NYPD’s #myNYPD Twitter Callout Backfires Horribly

In this May 1, 2012 file photo, a police lieutenant swung his baton at Occupy Wall Street activists in New York.
In this May 1, 2012 file photo, a police lieutenant swung his baton at Occupy Wall Street activists in New York. –Mary Altaffer/AP file

The New York Police Department took to Twitter Tuesday to solicit photos of police officers in the community, but the move fell flat with people instead posting images of alleged police brutality.

Here’s what happened:

The NYPD asked people via their @NYPDNews account to share pictures of themselves with members of the police department using #myNYPD.

The NYPD did receive and retweet some nice photos of officers in the community. Here are some of those photos:

But as #myNYPD picked up steam, the campaign backfired and Twitter was soon buzzing with images of aggressive police behavior with #myNYPD. Images like these:


More images can be seen here, here, and here.

Several news sites have highlighted this as an example of what happens when social media goes wrong and as a valuable lesson on the ways of the Internet. But, this wasn’t just a Twitter fail and public relations nightmare. What the #myNYPD fiasco shows goes beyond the snarkiness that often occurs on social media. It highlights the deep, real issues that some communities have with the NYPD’s policing tactics such as stop and frisk or the incidents of unarmed minority men being shot and killed by police.

Soraya Nadia McDonald of The Washington Post sums it up nicely:

It was another instance of dark levity for Twitter, a brief gotcha moment for users who have not forgotten about the police department's transgressions that have cultivated a deep sense of mistrust among many minorities: the shootings of Amadou Diallo and Sean Bell, stop-and-frisk, the treatment of Occupy Wall Street protesters, the program that was, until recently, spying on Muslim students and mosques, or the two cops who were fired after being tried for raping a woman in her apartment.
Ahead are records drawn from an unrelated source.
(** Every finding of a poll is a "new" or a "modified" finding about the
    path it names. *)
Lemma collect_events_kinds dirs known w :
  Forall (λ ev, ∃ p, is_new_finding p ev = true ∨ is_modified_finding p ev = true)
         (collect dirs known w).1.1.
Proof.
  unfold collect.
  set (P := λ ev : pydict, ∃ p, is_new_finding p ev = true ∨ is_modified_finding p ev = true).
  assert (∀ found k w0 f, (_check_extension f k w0).1.1 = Some found → P found) as Hext.
  { intros found k w0 f. unfold _check_extension.
    repeat case_match; cbn [fst snd]; intros [= <-]. exists (path f). left.
    match goal with |- context [new_file_finding ?f ?e ?i ?t] =>
      destruct (new_finding_kind (path f) f e i t) as [-> _] end.
    apply String.eqb_refl. }
  assert (∀ found k w0 f, (_check_file_change f k w0).1.1 = Some found → P found) as Hchg.
  { intros found k w0 f. unfold _check_file_change.
    repeat case_match; cbn [fst snd]; intros [= <-]. exists (path f). right.
    match goal with |- context [modified_finding ?f ?o ?c ?i ?t] =>
      destruct (modified_finding_kind (path f) f o c i t) as [-> _] end.
    apply String.eqb_refl. }
  assert (∀ entries events k w0, Forall P events →
            Forall P (scan_entries entries events k w0).1.1) as Hentries.
  { induction entries as [|f rest IH]; intros events k w0 Hev; cbn [scan_entries]; [done|].
    destruct (negb _); [by apply IH|].
    pose proof (λ found, Hext found k w0 f) as Hext'.
    destruct (_check_extension f k w0) as [[e1 k1] w1]. cbn [fst] in Hext'.
    pose proof (λ found, Hchg found k1 w1 f) as Hchg'.
    destruct (_check_file_change f k1 w1) as [[e2 k2] w2]. cbn [fst] in Hchg'.
    apply IH.
    assert (Forall P (append_found events e1)) as H1.
    { destruct e1 as [ev|]; cbn; [|done]. apply Forall_app. split; [done|].
      apply Forall_singleton. by eapply Hext'. }
    destruct e2 as [ev|]; cbn; [|done]. apply Forall_app. split; [done|].
    apply Forall_singleton. by eapply Hchg'. }
  assert (∀ events k w0, Forall P events → Forall P (scan_paths dirs events k w0).1.1)
    as Hpaths.
  { induction dirs as [|d rest IH]; intros events k w0 Hev; cbn [scan_paths]; [done|].
    destruct (negb _); [by apply IH|].
    destruct (listing d) as [entries|]; [|by apply IH].
    specialize (Hentries entries events k w0 Hev).
    destruct (scan_entries entries events k w0) as [[e1 k1] w1].
    by apply IH. }
  by apply Hpaths.
Qed.

Lemma filter_length_zero {A} (f : A → bool) (l : list A) (x : A) :
  length (List.filter f l) = 0%nat → In x l → f x = false.
Proof.
  induction l as [|y l IH]; [done|]. cbn. destruct (f y) eqn:E; [done|].
  intros Hl [<- | Hin]; auto.
Qed.

(** X10.  A second poll of the file collector over unchanged directory
    contents reports nothing and leaves the known files as the first poll
    left them. *)
Theorem repoll_quiet (dirs : list watched) (known : gmap string string) (w1 w2 : World) :
  (∀ p, steady dirs p) →
  let poll1 := collect dirs known w1 in
  let poll2 := collect dirs poll1.1.2 w2 in
  poll2.1.1 = [] ∧ poll2.1.2 = poll1.1.2.
Proof.
  intros Hsteady. cbv zeta.
  assert (∀ p, view p (collect dirs (collect dirs known w1).1.2 w2).1.1
                      (collect dirs (collect dirs known w1).1.2 w2).1.2
               = (0%nat, 0%nat, (collect dirs known w1).1.2 !! p)) as Hview.
  { intros p. destruct (Hsteady p) as (d & b & Hall). unfold collect.
    rewrite scan_paths_view, (track_steady p d b _ Hall).
    pose proof (scan_paths_view p dirs [] known w1) as V1.
    rewrite (track_steady p d b _ Hall) in V1.
    destruct (existsb (at_path p) (scanned dirs)); [|done].
    replace (view p [] (scan_paths dirs [] known w1).1.2)
      with (0%nat, 0%nat, (settle d b (view p [] known)).2).
    2:{ rewrite <- V1. reflexivity. }
    rewrite (settle_again d b (view p [] known) 0 0). by rewrite <- V1. }
  split.
  - pose proof (collect_events_kinds dirs (collect dirs known w1).1.2 w2) as Hk.
    destruct ((collect dirs (collect dirs known w1).1.2 w2).1.1) as [|ev evs] eqn:E; [done|].
    exfalso. rewrite <- E in Hk.
    assert (In ev (collect dirs (collect dirs known w1).1.2 w2).1.1) as Hin
      by (rewrite E; by left).
    rewrite List.Forall_forall in Hk. destruct (Hk ev Hin) as [p Hp].
    specialize (Hview p). unfold view in Hview. injection Hview as Hn Hm _.
    pose proof (filter_length_zero _ _ ev Hn (or_introl eq_refl)).
    pose proof (filter_length_zero _ _ ev Hm (or_introl eq_refl)).
    destruct Hp; congruence.
  - apply map_eq. intros p. specialize (Hview p). unfold view in Hview.
    by injection Hview.
Qed.

Lemma repoll_quiet_witness :
  let poll1 := collect (downloads (Some "ab"%string)) ∅ fresh_world in
  let poll2 := collect (downloads (Some "ab"%string)) poll1.1.2 fresh_world in
  poll2.1.1 = [] ∧ poll2.1.2 = poll1.1.2.
Proof.
  apply (repoll_quiet (downloads (Some "ab"%string)) ∅ fresh_world fresh_world).
  intros p. unfold steady.
  exists (if String.eqb (path notes_txt) p then Some "00"%string else Some "ab"%string),
         (negb (String.eqb (path notes_txt) p)).
  intros f [<-|[<-|[]]] Hat.
  - unfold at_path in Hat. cbn [is_file notes_txt andb] in Hat.
    rewrite Hat. split; reflexivity.
  - unfold at_path in Hat. cbn [is_file setup_exe andb path] in Hat.
    apply String.eqb_eq in Hat. subst p. split; reflexivity.
Defined.

(** X11.  The known files only grow: a path once known stays known, and
    a path becomes known in a poll only if the poll met it as a regular
    file with a suspicious extension. *)
Theorem known_files_growth (dirs : list watched) (known : gmap string string) (w : World)
    (p : string) :
  let known' := (collect dirs known w).1.2 in
  (is_Some (known !! p) → is_Some (known' !! p)) ∧
  (known !! p = None → is_Some (known' !! p) →
     ∃ f, In f (scanned dirs) ∧ at_path p f = true ∧ suspicious f = true).
Proof.
  cbv zeta. unfold collect.
  pose proof (scan_paths_view p dirs [] known w) as V.
  assert (∀ es st,
            (is_Some st.2 → is_Some (fold_left (track1 p) es st).2) ∧
            (st.2 = None → is_Some (fold_left (track1 p) es st).2 →
               ∃ f, In f es ∧ at_path p f = true ∧ suspicious f = true)) as Htrack.
  { induction es as [|f rest IH]; intros st; cbn [fold_left].
    - split; [done|]. intros Hn [x Hx]. rewrite Hn in Hx. discriminate Hx.
    - destruct (IH (track1 p st f)) as [IH1 IH2].
      destruct (at_path p f) eqn:Hf.
      + rewrite track1_settle in * by done. destruct st as [[n m] [old|]]; cbn in *.
        * split; [|done]. intros _. apply IH1. destruct (sha256 f); [|eauto].
          destruct (String.eqb _ _); eauto.
        * split; [intros [? [=]]|]. intros _ Hs.
          destruct (suspicious f) eqn:Hb; [exists f; split; [by left|auto]|].
          destruct (IH2 eq_refl Hs) as (f' & ? & ? & ?). exists f'. split; [by right|auto].
      + rewrite track1_skip in * by done. split; [done|].
        intros Hn Hs. destruct (IH2 Hn Hs) as (f' & ? & ? & ?). exists f'. split; [by right|auto]. }
  destruct (Htrack (scanned dirs) (view p [] known)) as [H1 H2].
  rewrite <- V in H1, H2. unfold view in H1, H2. cbn [snd] in H1, H2. auto.
Qed.
End FilesExtra.

(** ** Engine, invariants *)

Section EngineExtra.
Import SentinelEngine EngineFacts EngineMeasures.

Ltac sink w :=
  unfold _save_event, _create_alert, get_session, add_commit in *; cbn;
  destruct (session_factory (db w)); cbn;
  [destruct (commit_faults (db w)) as [|[] ?]; cbn; try (destruct (py_upper _); cbn)|].

Lemma saves_logger r w : saves (logger r w) = saves w.
Proof. reflexivity. Qed.

Lemma alert_writes_logger r w : alert_writes (logger r w) = alert_writes w.
Proof. reflexivity. Qed.

Lemma save_event_counts ev w :
  saves (_save_event ev w) = S (saves w) ∧ alert_writes (_save_event ev w) = alert_writes w.
Proof.
  unfold saves, alert_writes. rewrite save_event_calls, !List.filter_app, !length_app. cbn.
  split; lia.
Qed.

Lemma create_alert_counts ev w :
  saves (snd (_create_alert ev w)) = saves w ∧
  alert_writes (snd (_create_alert ev w)) = S (alert_writes w).
Proof.
  unfold saves, alert_writes. rewrite create_alert_calls, !List.filter_app, !length_app. cbn.
  split; lia.
Qed.

Lemma over_tasks_step measure c s s' :
  (∀ c', c' ≠ c → tasks s' c' = tasks s c') →
  (over_tasks measure s' + measure (tasks s c) = over_tasks measure s + measure (tasks s' c))%nat.
Proof.
  intros H. unfold over_tasks.
  destruct c;
    repeat match goal with
           | |- context [tasks s' ?c'] => rewrite (H c') by done
           end; lia.
Qed.

(** The counters across [next_event]. *)
Lemma next_event_counts c rest alerts n s :
  let s' := next_event c rest alerts n s in
  (∀ c', c' ≠ c → tasks s' c' = tasks s c') ∧
  total_events (eng s') = total_events (eng s) ∧
  alert_writes (world s') = alert_writes (world s) ∧
  (total_alerts (eng s') + held (tasks s' c) ≤ total_alerts (eng s) + length alerts)%nat ∧
  (unalerted (tasks s' c) + saves (world s) ≤ saves (world s'))%nat ∧
  (saves (world s') + unsaved (tasks s' c) ≤ saves (world s) + length rest)%nat.
Proof.
  cbv zeta. unfold next_event.
  destruct rest as [|event rest].
  - rewrite set_task_same. cbn [held unalerted unsaved length].
    split; [intros; by rewrite set_task_other|].
    cbn [eng world set_task add_alerts total_events total_alerts].
    destruct alerts; cbn [length]; rewrite ?saves_logger, ?alert_writes_logger;
      repeat split; lia.
  - destruct (calculate_threat_score event) as [score|x].
    + rewrite set_task_same. cbn [held unalerted unsaved length].
      split; [intros; by rewrite set_task_other|].
      cbn [eng world set_task].
      destruct (save_event_counts (scored event score)
        (logger (LogEventAnalyzed (dict_get (scored event score) "title" (AStr "Unknown"))
           score (Severity_value (get_severity_from_score score))) (world s))) as [-> ->].
      rewrite saves_logger, alert_writes_logger. repeat split; lia.
    + rewrite set_task_same. cbn [held unalerted unsaved length].
      split; [intros; by rewrite set_task_other|].
      cbn [eng world set_task]. rewrite saves_logger, alert_writes_logger.
      repeat split; lia.
Qed.

Lemma resume_counts c collected s s' :
  resume c collected s = Some s' →
  (∀ c', c' ≠ c → tasks s' c' = tasks s c') ∧
  (total_alerts (eng s') + held (tasks s' c) + alert_writes (world s)
     ≤ total_alerts (eng s) + held (tasks s c) + alert_writes (world s'))%nat ∧
  (alert_writes (world s') + unalerted (tasks s' c) + saves (world s)
     ≤ alert_writes (world s) + unalerted (tasks s c) + saves (world s'))%nat ∧
  (saves (world s') + unsaved (tasks s' c) + total_events (eng s)
     ≤ saves (world s) + unsaved (tasks s c) + total_events (eng s'))%nat.
Proof.
  unfold resume. intros Hr.
  destruct (tasks s c) as [|event score rest alerts n|alert rest alerts n|] eqn:Ht;
    [| | |done].
  - destruct (is_running (eng s)).
    + destruct collected as [events|x].
      * destruct (routed c events).
        -- injection Hr as <-.
           set (s0 := set_task c Idle _ _ _).
           destruct (next_event_counts c events [] (length events) s0)
             as (H1 & H2 & H3 & H4 & H5 & H6).
           split.
           { intros c' Hc'. rewrite (H1 c' Hc'). subst s0. by rewrite set_task_other. }
           rewrite H2, H3. subst s0. cbn [eng world set_task add_events total_events
             total_alerts held unalerted unsaved length] in *.
           repeat split; lia.
        -- injection Hr as <-. cbn [tasks eng world]. rewrite Ht. repeat split; lia.
      * injection Hr as <-. rewrite set_task_same.
        split; [intros; by rewrite set_task_other|].
        cbn [eng world set_task]. rewrite saves_logger, alert_writes_logger.
        repeat split; lia.
    + injection Hr as <-. rewrite set_task_same.
      split; [intros; by rewrite set_task_other|].
      cbn [eng world set_task held unalerted unsaved]. repeat split; lia.
  - destruct (PyFloat.ge score ALERT_THRESHOLD).
    + destruct (create_alert_counts event (world s)) as [Hs Ha].
      destruct (_create_alert event (world s)) as [alert w1]. cbn [snd] in Hs, Ha.
      injection Hr as <-. rewrite set_task_same.
      split; [intros; by rewrite set_task_other|].
      cbn [eng world set_task held unalerted unsaved]. rewrite Hs, Ha. repeat split; lia.
    + injection Hr as <-.
      destruct (next_event_counts c rest alerts n s) as (H1 & H2 & H3 & H4 & H5 & H6).
      split; [done|]. rewrite H2, H3. cbn [held unalerted unsaved]. repeat split; lia.
  - injection Hr as <-.
    destruct (next_event_counts c rest (alerts ++ [alert]) n s)
      as (H1 & H2 & H3 & H4 & H5 & H6).
    split; [done|]. rewrite H2, H3. rewrite length_app in H4. cbn [length] in H4.
    cbn [held unalerted unsaved]. repeat split; lia.
Qed.

Lemma exec_counts l s s' :
  exec l s = Some s' →
  (total_alerts (eng s') + over_tasks held s' + alert_writes (world s)
     ≤ total_alerts (eng s) + over_tasks held s + alert_writes (world s'))%nat ∧
  (alert_writes (world s') + over_tasks unalerted s' + saves (world s)
     ≤ alert_writes (world s) + over_tasks unalerted s + saves (world s'))%nat ∧
  (saves (world s') + over_tasks unsaved s' + total_events (eng s)
     ≤ saves (world s) + over_tasks unsaved s + total_events (eng s'))%nat.
Proof.
  intros He. destruct l as [c collected| |]; cbn [exec] in He.
  - destruct (resume_counts c collected s s' He) as (H1 & H2 & H3 & H4).
    pose proof (over_tasks_step held c s s' H1).
    pose proof (over_tasks_step unalerted c s s' H1).
    pose proof (over_tasks_step unsaved c s s' H1).
    repeat split; lia.
  - destruct (stop s); try done. injection He as <-.
    unfold over_tasks, saves, alert_writes. cbn. repeat split; lia.
  - destruct (stop s); try done. injection He as <-.
    unfold over_tasks, saves, alert_writes. cbn. repeat split; lia.
Qed.
(** * Langium grammar scoping and reference lookup

    A shallow embedding of
    - [packages/langium/src/grammar/references/grammar-scope.ts]
      ([LangiumGrammarScopeProvider], [LangiumGrammarScopeComputation]) and
    - [packages/langium/src/references/references.ts] ([DefaultReferences]),
    together with the small part of the syntax tree, scope and index
    contracts these two files rely on. *)

From Stdlib Require Import String List Bool ZArith Lia.
Import ListNotations.
Open Scope string_scope.
Open Scope list_scope.
Set Warnings "-register-all".

(** ** URIs *)

Definition URI := string.

(** [equalURI] of [utils/uri-util]: two URIs are equal when their string
    forms are. *)
Definition equalURI (a b : URI) : bool := String.eqb a b.

(** ** Syntax tree

    AST nodes are linked upwards through [$container] ([node_container]); the
    root of a document has none.  [uid] stands for the identity of the
    JavaScript object.  Child nodes held in a property of their parent ([inferredType], [imports]) are
    stored as their own data and rebuilt with the parent as container by the
    accessor of that property. *)

Record InferredTypeDecl := { inferred_uid : nat; inferred_name : string }.

Record GrammarImportDecl := { import_uid : nat; import_path : string }.

Inductive NodeData : Type :=
| Grammar (imports : list GrammarImportDecl)
| GrammarImport (path : string)
| ParserRule (name : string) (returnType : option string)
    (dataType : option string) (inferredType : option InferredTypeDecl)
| Action (inferredType : option InferredTypeDecl)
| InferredType (name : string)
| ReturnType (name : string)
| OtherNode (type : string).

Inductive AstNode : Type :=
| mkAstNode (uid : nat) (data : NodeData) (container : option AstNode).

Definition uid (n : AstNode) : nat := let 'mkAstNode u _ _ := n in u.
Definition data (n : AstNode) : NodeData := let 'mkAstNode _ d _ := n in d.
Definition node_container (n : AstNode) : option AstNode :=
  let 'mkAstNode _ _ c := n in c.

Definition InferredTypeDecl_eq_dec (a b : InferredTypeDecl) : {a = b} + {a <> b}.
Proof. decide equality; [apply string_dec | apply Nat.eq_dec]. Defined.

Definition GrammarImportDecl_eq_dec (a b : GrammarImportDecl) : {a = b} + {a <> b}.
Proof. decide equality; [apply string_dec | apply Nat.eq_dec]. Defined.

Definition option_eq_dec {A} (dec : forall a b : A, {a = b} + {a <> b})
  (x y : option A) : {x = y} + {x <> y}.
Proof. decide equality. Defined.

Definition NodeData_eq_dec (a b : NodeData) : {a = b} + {a <> b}.
Proof.
  decide equality;
    solve [ apply string_dec
          | apply (option_eq_dec string_dec)
          | apply (option_eq_dec InferredTypeDecl_eq_dec)
          | apply (list_eq_dec GrammarImportDecl_eq_dec) ].
Defined.

Fixpoint AstNode_eq_dec (a b : AstNode) : {a = b} + {a <> b}.
Proof.
  destruct a as [u d c], b as [u' d' c'].
  destruct (Nat.eq_dec u u') as [-> | Hu]; [| right; congruence].
  destruct (NodeData_eq_dec d d') as [-> | Hd]; [| right; congruence].
  destruct c as [p |], c' as [p' |]; try (right; congruence).
  - destruct (AstNode_eq_dec p p') as [-> | Hp]; [left; reflexivity | right; congruence].
  - left; reflexivity.
Defined.

(** [a === b] on AST nodes. *)
Definition sameNode (a b : AstNode) : bool :=
  if AstNode_eq_dec a b then true else false.

(** Type guards of [grammar/generated/ast]. *)
Definition isGrammar (n : AstNode) : bool :=
  match data n with Grammar _ => true | _ => false end.
Definition isParserRule (n : AstNode) : bool :=
  match data n with ParserRule _ _ _ _ => true | _ => false end.
Definition isAction (n : AstNode) : bool :=
  match data n with Action _ => true | _ => false end.
Definition isReturnType (n : AstNode) : bool :=
  match data n with ReturnType _ => true | _ => false end.

(** Property accessors. *)
Definition name (n : AstNode) : string :=
  match data n with
  | ParserRule nm _ _ _ => nm
  | InferredType nm => nm
  | ReturnType nm => nm
  | _ => ""
  end.

Definition returnType (n : AstNode) : option string :=
  match data n with ParserRule _ r _ _ => r | _ => None end.

Definition dataType (n : AstNode) : option string :=
  match data n with ParserRule _ _ d _ => d | _ => None end.
(** * NPS prediction tools: a shallow embedding of [predict_with_rf.py]

    The module exposes two tool functions, [predict_nps_with_rf] and
    [predict_nps_with_skynet], and a console entry point [main].  All three
    are glue around library calls ([os.path.exists], [joblib.load], the
    pandas column selection, [scaler.transform], [model.predict], [input],
    [float], [print]).  The embedding keeps the control flow of the source
    and records every library call in a trace, so that statements about
    what is called, and in which order, can be made. *)

From Stdlib Require Import String Ascii List Bool Arith Lia Permutation.
From Stdlib Require Import ZArith QArith DecimalString.
Import ListNotations.

Close Scope Q_scope.
Open Scope string_scope.

(** ** Exceptions *)

(** A raised Python exception, reduced to what the program observes of it:
    its class name, whether it is an instance of [ValueError] (the test of
    the first handler of [main]) and its [str] (interpolated by the
    f-strings of the handlers).  Only instances of [Exception] are modelled:
    these are what [except Exception] catches. *)
Record exn : Type := mkExn {
  exn_class : string;
  exn_is_ValueError : bool;
  exn_str : string
}.

Definition FileNotFoundError (msg : string) : exn :=
  mkExn "FileNotFoundError" false msg.
Definition Exception_ (msg : string) : exn := mkExn "Exception" false msg.
Definition ValueError (msg : string) : exn := mkExn "ValueError" true msg.
Definition KeyError (msg : string) : exn := mkExn "KeyError" false msg.
Definition IndexError (msg : string) : exn := mkExn "IndexError" false msg.
Definition EOFError (msg : string) : exn := mkExn "EOFError" false msg.

Inductive result (A : Type) : Type :=
| Ok (a : A)
| Raise (e : exn).
Arguments Ok {A} a.
Arguments Raise {A} e.

(** ** Computations: console input and the trace of library calls *)

Inductive event : Type :=
| EExists (path : string)      (* os.path.exists(path) *)
| ELoad (path : string)        (* joblib.load(path) *)
| ETransform                   (* scaler.transform(df) *)
| EPredict                     (* model.predict(scaled_data) *)
| EPrompt (text : string)      (* the prompt written by input(text) *)
| EPrint (line : string).      (* print(line) *)

(** What running a computation gives: the value returned or the exception
    raised, the console lines left unread, and the library calls made,
    oldest first. *)
Record outcome (A : Type) : Type := mkOutcome {
  returned : result A;
  unread : list string;
  events : list event
}.
Arguments mkOutcome {A} returned unread events.
Arguments returned {A} o.
Arguments unread {A} o.
Arguments events {A} o.

(** A computation runs on the console lines still to be read. *)
Definition M (A : Type) : Type := list string -> outcome A.

Definition ret {A} (a : A) : M A := fun i => mkOutcome (Ok a) i [].
Definition raise {A} (e : exn) : M A := fun i => mkOutcome (Raise e) i [].
Definition lift {A} (r : result A) : M A := fun i => mkOutcome r i [].

(** [after t o]: the outcome [o] of a computation that ran after the
    calls [t] were made. *)
Definition after {A} (t : list event) (o : outcome A) : outcome A :=
  match o with
  | mkOutcome r rest t' => mkOutcome r rest (t ++ t')
  end.

Definition bind {A B} (m : M A) (k : A -> M B) : M B :=
  fun i =>
    match m i with
    | mkOutcome (Ok a) rest t => after t (k a rest)
    | mkOutcome (Raise e) rest t => mkOutcome (Raise e) rest t
    end.

(** [try: m except Exception as e: h e] *)
Definition try_except {A} (m : M A) (h : exn -> M A) : M A :=
  fun i =>
    match m i with
    | mkOutcome (Ok a) rest t => mkOutcome (Ok a) rest t
    | mkOutcome (Raise e) rest t => after t (h e rest)
    end.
While this could be seen as a sort of online poetic justice, the NYPD appears to be taking the #myNYPD blow up in stride. According to The Wall Street Journal, the NYPD released a statement Tuesday, saying the campaign was an effort at “open dialogue.’’

"The NYPD is creating new ways to communicate effectively with the community," [Deputy Chief Kim Royster ]said. "Twitter provides an open forum for an uncensored exchange and this is an open dialogue good for our city."


The head of the NYPD, Commissioner William Bratton, said today that he was caught off guard by the harsh response to #myNYPD, but has no plans to quit social media, the Associated Press reports.